What to work on: Of the lines below, write out exactly those from the line with "Forall (fun q => Spec.part_has_payload q = false) ps" through the line with "destruct (Spec.part_has_payload q)", both included, and skip the rest.

Data to use:
(** Outside an attempt, no handler writes the generated result. *)
Lemma other_events_keep_result e st :
  (forall service, e <> GenerateClick service) ->
  generatedImage (state_of (dispatch e st)) = generatedImage (ui st).
Proof.
  intros Hne. destruct e as [[f|]| | | | |service]; simpl.
  - unfold_handlers. destruct (MAX_FILE_SIZE <? size f)%Z; reflexivity.
  - reflexivity.
  - reflexivity.
  - reflexivity.
  - unfold_handlers. simpl. destruct (fileInputRef st); reflexivity.
  - reflexivity.
  - now destruct (Hne service).
Qed.

(** C1, amended: a generate attempt made with a Reference Image present
    ends with exactly one of the error and the generated result set, and
    that one is non-empty; and in every state the output panel never shows
    an error and a generated image together. *)
Theorem generate_error_xor_result service st img :
  referenceImage (ui st) = Some img ->
  let s := state_of (generate service st) in
  ((truthy (error s) = true /\ generatedImage s = None)
   \/ (error s = None /\ truthy (generatedImage s) = true))
  /\ forall s' : AppState,
       error_box (render s') <> None -> result_image (render s') = None.
Proof.
  intros H. split.
  - generate_cases H;
      solve [left; split; reflexivity | right; split; reflexivity].
  - intros s'. unfold render; simpl.
    destruct (truthy (error s')); [|congruence].
    intros _. now rewrite andb_false_r.
Qed.

Lemma generate_error_xor_result_witness :
  let s := state_of (generate (fun _ => Genai.Resolves (text_response "no"))
                       sample_store) in
  referenceImage (ui sample_store) = Some sample_image
  /\ truthy (error s) = true /\ generatedImage s = None.
Proof.
  simpl. split; [reflexivity|].
  pose proof (generate_error_xor_result
                (fun _ => Genai.Resolves (text_response "no"))
                sample_store sample_image eq_refl) as H.
  simpl in H. destruct H as [[H|[H _]] _]; [exact H|discriminate H].
Defined.

(** ** Parsing the stored data URL *)

(** C3, as stated, fails: split on its first comma, the URL
    data:image/png;base64,AA,BB has exactly two parts, a header and a
    payload, yet generate fails with the invalid-format error. *)
Lemma first_comma_split_accepts_what_generate_rejects :
  let r := generate (fun _ => Genai.Resolves (image_response "BBBB"))
             two_comma_store in
  Spec.split_on_first "," "data:image/png;base64,AA,BB"
    = ["data:image/png;base64"; "AA,BB"]
  /\ split "," "data:image/png;base64,AA,BB"
     = ["data:image/png;base64"; "AA"; "BB"]
  /\ error (state_of r) = Some "Invalid image data URL format."
  /\ requests (effects r) = [].
Proof. vm_compute. repeat split. Qed.

(** C3, amended: generate splits the stored data URL at every comma.  It
    fails with the invalid-format error exactly when that split does not
    yield exactly two parts, that is when the URL does not hold exactly one
    comma, and then it issues no request.  When the split yields two parts
    they are the header before the comma and the payload after it, as a
    split on the first comma gives them, and any request carries that
    payload with the MIME type matched in that header. *)
Theorem invalid_format_iff service st img :
  referenceImage (ui st) = Some img ->
  let r := generate service st in
  let url := previewUrl img in
  (error (state_of r) = Some "Invalid image data URL format."
   <-> List.length (split "," url) <> 2)
  /\ (List.length (split "," url) <> 2 <-> occurrences "," url <> 1)
  /\ (List.length (split "," url) <> 2 -> requests (effects r) = [])
  /\ forall h p, split "," url = [h; p] ->
       url = h ++ "," ++ p
       /\ occurrences "," h = 0 /\ occurrences "," p = 0
       /\ Spec.split_on_first "," url = [h; p]
       /\ forall request, In request (requests (effects r)) ->
            exists mime,
              match_colon_group_semicolon h = Some mime
              /\ request = request_of (prompt (ui st)) p mime.
Proof.
  intros H r url. subst r url. split; [|split; [|split]].
  - generate_cases H; reflect_parts;
      split; intros Hx; try discriminate Hx; try congruence.
  - rewrite split_length. lia.
  - generate_cases H; reflect_parts; intros Hx; try reflexivity;
      congruence.
  - intros h p Hs. destruct (split_two _ _ _ _ Hs) as (Hu & Hh & Hp & Hf).
    repeat split; auto.
    unfold_handlers. rewrite H. simpl. rewrite Hs. simpl.
    parse_cases; client_cases; simpl; intros request Hin;
      try contradiction;
      destruct Hin as [<-|[]]; eexists; split; reflexivity.
Qed.

Lemma invalid_format_iff_witness :
  let r := generate (fun _ => Genai.Resolves (image_response "BBBB"))
             two_comma_store in
  referenceImage (ui two_comma_store)
    = Some {| file := sample_file; previewUrl := "data:image/png;base64,AA,BB" |}
  /\ (error (state_of r) = Some "Invalid image data URL format."
      <-> List.length (split "," "data:image/png;base64,AA,BB") <> 2).
Proof.
  split; [reflexivity|].
  exact (proj1 (invalid_format_iff
                  (fun _ => Genai.Resolves (image_response "BBBB"))
                  two_comma_store _ eq_refl)).
Defined.

(** ** The client seen from the shell *)

(** The client issues exactly one request and leaves the store alone; what
    it returns or throws does not depend on the store. *)
Lemma client_run service prompt b64 mime st :
  store_of (editImageWithReference service prompt b64 mime st) = st
  /\ requests (effects (editImageWithReference service prompt b64 mime st))
     = [request_of prompt b64 mime]
  /\ states_during (ui st)
       (effects (editImageWithReference service prompt b64 mime st))
     = map (fun _ => ui st)
         (effects (editImageWithReference service prompt b64 mime st)).
Proof.
  unfold_handlers. fold (request_of prompt b64 mime).
  client_cases; repeat split.
Qed.

Lemma client_outcome_any_store service prompt b64 mime st st' :
  outcome (editImageWithReference service prompt b64 mime st)
  = outcome (editImageWithReference service prompt b64 mime st').
Proof.
  unfold_handlers. client_cases; reflexivity.
Qed.

(** Every failure of the client is an [Error] with a non-empty message. *)
Lemma client_throws_error service prompt b64 mime st e :
  outcome (editImageWithReference service prompt b64 mime st) = Throw e ->
  exists c m, e = JsError (String c m).
Proof.
  unfold_handlers. client_cases; intros H; inversion H; subst;
    eexists; eexists; reflexivity.
Qed.

(** What an attempt does once the data URL is parsed, in terms of what the
    client answers. *)
Lemma generate_after_parse service st img h b64 mime :
  referenceImage (ui st) = Some img ->
  split "," (previewUrl img) = [h; b64] ->
  match_colon_group_semicolon h = Some mime -> mime <> "" ->
  let s := state_of (generate service st) in
  match outcome (editImageWithReference service (prompt (ui st)) b64 mime st)
  with
  | Normal payload =>
      generatedImage s = Some ("data:image/jpeg;base64," ++ payload)
      /\ error s = None
  | Throw (JsError message) =>
      generatedImage s = None /\ error s = Some message
  | Throw JsOther =>
      generatedImage s = None /\ error s = Some "An unknown error occurred."
  end.
Proof.
  intros H Hs Hm Hne.
  destruct mime as [|c m]; [congruence|].
  unfold_handlers. rewrite H. simpl. rewrite Hs. simpl. rewrite Hm. simpl.
  fold (request_of (prompt (ui st)) b64 (String c m)).
  client_cases; split; reflexivity.
Qed.

Lemma string_app_assoc (a b c : string) : (a ++ b) ++ c = a ++ (b ++ c).
Proof. induction a as [|x a IH]; simpl; [reflexivity|now rewrite IH]. Qed.

(** ** The generated result *)

(** C4: when the client returns a payload, the stored generated result is
    the text data:image/jpeg;base64, followed by that payload, and the error
    is unset; a reference image of any other MIME type does not give its
    type to the result. *)
Theorem generated_result_is_jpeg_data_url service st img h b64 mime payload :
  referenceImage (ui st) = Some img ->
  split "," (previewUrl img) = [h; b64] ->
  match_colon_group_semicolon h = Some mime -> mime <> "" ->
  (forall st', outcome (editImageWithReference service (prompt (ui st))
                          b64 mime st') = Normal payload) ->
  let s := state_of (generate service st) in
  generatedImage s = Some ("data:image/jpeg;base64," ++ payload)
  /\ error s = None
  /\ (mime <> "image/jpeg" ->
      generatedImage s <> Some ("data:" ++ mime ++ ";base64," ++ payload)).
Proof.
  intros H Hs Hm Hne Hclient.
  pose proof (generate_after_parse service st img h b64 mime H Hs Hm Hne) as G.
  simpl in G. rewrite (Hclient st) in G. destruct G as [Hg He].
  simpl. split; [exact Hg|]. split; [exact He|].
  intros Hmime Heq. rewrite Hg in Heq. simpl in Heq.
  injection Heq as Heq.
  change ("image/jpeg;base64," ++ payload = mime ++ ";base64," ++ payload)
    in Heq.
  rewrite <- string_app_assoc in Heq.
  apply string_app_inv_tail in Heq.
  change ("image/jpeg" ++ ";base64," = mime ++ ";base64,") in Heq.
  apply string_app_inv_tail in Heq. congruence.
Qed.

Lemma generated_result_is_jpeg_data_url_witness :
  let service := fun _ : Genai.Request =>
                   Genai.Resolves (image_response "BBBB") in
  referenceImage (ui sample_store) = Some sample_image
  /\ split "," (previewUrl sample_image) = ["data:image/png;base64"; "AAAA"]
  /\ match_colon_group_semicolon "data:image/png;base64" = Some "image/png"
  /\ generatedImage (state_of (generate service sample_store))
     = Some "data:image/jpeg;base64,BBBB".
Proof.
  simpl. repeat (split; [reflexivity|]).
  refine (proj1 (generated_result_is_jpeg_data_url
                   (fun _ => Genai.Resolves (image_response "BBBB"))
                   sample_store sample_image "data:image/png;base64" "AAAA"
                   "image/png" "BBBB" eq_refl eq_refl eq_refl _ _)).
  - discriminate.
  - intros st'. reflexivity.
Defined.

(** ** What the client finds in a response *)

Lemma first_inline_data_none ps :
  Forall (fun q => Spec.part_has_payload q = false) ps ->
  first_inline_data ps = None.
Proof.
  induction 1 as [|q ps Hq _ IH]; simpl; [reflexivity|].
  unfold Spec.part_has_payload in Hq.
  destruct (Genai.inlineData q) as [d|]; [now rewrite Hq|exact IH].
Qed.

(** The scan returns the payload of the first part that has one. *)
Lemma first_inline_data_first ps :
  existsb Spec.part_has_payload ps = true ->
  exists pre p post d payload,
    ps = (pre ++ p :: post)%list
    /\ Forall (fun q => Spec.part_has_payload q = false) pre
    /\ Genai.inlineData p = Some d /\ Genai.data d = Some payload
    /\ payload <> ""
    /\ first_inline_data ps = Some payload.
Proof.
  induction ps as [|q ps IH]; simpl; [discriminate|].
  destruct (Spec.part_has_payload q) eqn:Hq; simpl.
  - intros _. unfold Spec.part_has_payload in Hq.
    destruct (Genai.inlineData q) as [d|] eqn:Hd; [|discriminate].
    rewrite Hq.
    destruct (Genai.data d) as [[|c t]|] eqn:Hp; try discriminate.
    exists [], q, ps, d, (String c t).
    repeat split; auto. discriminate.
  - intros Hex. destruct (IH Hex) as (pre & p & post & d & payload & Hps
                                      & Hpre & Hd & Hp & Hne & Hf).
    exists (q :: pre), p, post, d, payload.
    repeat split; auto.
    + now rewrite Hps.
    + unfold Spec.part_has_payload in Hq.
      destruct (Genai.inlineData q) as [dq|]; [now rewrite Hq|exact Hf].
Qed.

Answer space:
  Forall (fun q => Spec.part_has_payload q = false) ps ->
  first_inline_data ps = None.
Proof.
  induction 1 as [|q ps Hq _ IH]; simpl; [reflexivity|].
  unfold Spec.part_has_payload in Hq.
  destruct (Genai.inlineData q) as [d|]; [now rewrite Hq|exact IH].
Qed.

(** The scan returns the payload of the first part that has one. *)
Lemma first_inline_data_first ps :
  existsb Spec.part_has_payload ps = true ->
  exists pre p post d payload,
    ps = (pre ++ p :: post)%list
    /\ Forall (fun q => Spec.part_has_payload q = false) pre
    /\ Genai.inlineData p = Some d /\ Genai.data d = Some payload
    /\ payload <> ""
    /\ first_inline_data ps = Some payload.
Proof.
  induction ps as [|q ps IH]; simpl; [discriminate|].
  destruct (Spec.part_has_payload q) eqn:Hq; simpl.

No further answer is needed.